I asked an old friend on Twitter the other day if he wanted to play chess. I'm no good at chess, but I thought it would be fun to play a really slow—and by slow I mean weeks or months—game of chess.
A few times, back in the day—it must have been graduate school or just after—I would go to Yahoo! Games to play chess, or some other simple board games. I didn't realize it until after writing the preceding sentence and trying to go to Yahoo! Games that it doesn't even exist anymore. (Wired: "Yahoo Games Has Passed Away at Just 17") Anyway, I always got beat, but it was fun to play, and to maybe chat with someone for a while before moving on.

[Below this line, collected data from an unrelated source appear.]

(* ===== verification/Float32.v ===== *)
(** * IEEE-754 single precision ([float] of the code)

    The [float] arithmetic of the sources is the binary32 format with rounding to
    nearest even: the specification floats of the Standard Library with 24 bits of
    precision, which compute. *)
From Stdlib Require Import SpecFloat.
From S2P Require Import Prelude.

Abbreviation f32 := spec_float.

Definition f32_prec : Z := 24.
Definition f32_emax : Z := 128.

Definition f32_add : f32 → f32 → f32 := SFadd f32_prec f32_emax.
Definition f32_sub : f32 → f32 → f32 := SFsub f32_prec f32_emax.
Definition f32_mul : f32 → f32 → f32 := SFmul f32_prec f32_emax.
Definition f32_div : f32 → f32 → f32 := SFdiv f32_prec f32_emax.
Definition f32_ltb : f32 → f32 → bool := SFltb.
Definition f32_leb : f32 → f32 → bool := SFleb.
Definition f32_eqb : f32 → f32 → bool := SFeqb.
Definition f32_neg : f32 → f32 := SFopp.
Definition f32_zero : f32 := S754_zero false.

(** [float(z)] for an integer [z]. *)
Definition f32_of_Z (z : Z) : f32 := binary_normalize f32_prec f32_emax z 0 false.

(** The literal [n / d]: the correctly rounded quotient. *)
Definition f32_lit (n d : Z) : f32 := f32_div (f32_of_Z n) (f32_of_Z d).

Definition is_nan (x : f32) : bool := match x with S754_nan => true | _ => false end.

(** The integer part towards minus infinity and towards zero. *)
Definition floor_Z (x : f32) : Z :=
  match x with
  | S754_finite s m e =>
    let z := if s then Zneg m else Zpos m in
    if 0 <=? e then z * 2 ^ e else z / 2 ^ (- e)
  | _ => 0
  end.
Definition trunc_Z (x : f32) : Z :=
  match x with
  | S754_finite s m e =>
    let z := if s then Zneg m else Zpos m in
    if 0 <=? e then z * 2 ^ e else Z.quot z (2 ^ (- e))
  | _ => 0
  end.

(** [floor(x)]: exact, the result of a non-integral float is below 2^24. *)
Definition f32_floor (x : f32) : f32 :=
  match x with
  | S754_finite s m e => if 0 <=? e then x else f32_of_Z (floor_Z x)
  | _ => x
  end.

(** [int32(x)]: truncation; out of range, infinite and NaN values give the
    "integer indefinite" -2^31 of the x86-64 conversion instruction. *)
Definition f32_to_s32 (x : f32) : Z :=
  match x with
  | S754_zero _ => 0
  | S754_finite _ _ _ =>
    let z := trunc_Z x in
    if (- 2 ^ 31 <=? z) && (z <? 2 ^ 31) then z else - 2 ^ 31
  | _ => - 2 ^ 31
  end.

Lemma f32_to_s32_range x : in_s32 (f32_to_s32 x).
Proof.
  unfold in_s32, f32_to_s32. destruct x; try lia.
  destruct (_ && _) eqn:E; b2p; lia.
Qed.

(** [std::max(a, b)] as the library defines it: [(a < b) ? b : a]. *)
Definition f32_max (a b : f32) : f32 := if f32_ltb a b then b else a.
Definition f32_min (a b : f32) : f32 := if f32_ltb b a then b else a.

(** Adding a zero keeps a non-zero number. *)
Lemma f32_add_zero_r x b :
  match x with S754_zero _ | S754_nan => True | _ => f32_add x (S754_zero b) = x end.
Proof. destruct x; done. Qed.

#[export] Hint Resolve f32_to_s32_range : rg.

Example f32_half : f32_lit 1 2 = S754_finite false 8388608 (-24).
Proof. reflexivity. Qed.
Example f32_three_tenths : f32_to_s32 (f32_mul (f32_of_Z 250) (f32_lit 3 10)) = 75.
Proof. reflexivity. Qed.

I had a thought that we good just send our moves back and forth to each other via Twitter. Slowchess. Pat myself on the back for coming up with that. But slowchess.com exists and redirects to net-chess.com, which looks like an active but old-school interactive chess game site. And what's more is that there appears to be a term for this kind of asynchronous game: correspondence chess. There's even an International E-mail Chess Club. Should've known better than to think I came up with something that clever on my own.
I'm going to spend a little time developing something anyway, just for coding practice. I'm thinking it will work like this. Start a game with a friend on Twitter by sending a tweet to @slowchess (surprised that handle was still available). Tweet your move to @slowchess for that game, and both players get a tweet with the current game board. Repeat until it's over.
That's it. Maybe it's a lack of vision, or having come of age when the web was fairly half-assed and I wasn't even able to develop eighth-assed solutions, but I'd like to see how lo-fi I can do it while still making it viable. In fact, while developing, I could even make it work Mechanical Turk style. Everything online seems to have features Features FEATURES with artificial intelligence this and machine learning that and that's OK. I'm into it. But I don't want it in everything. I just want to goof off a little and learn how things work.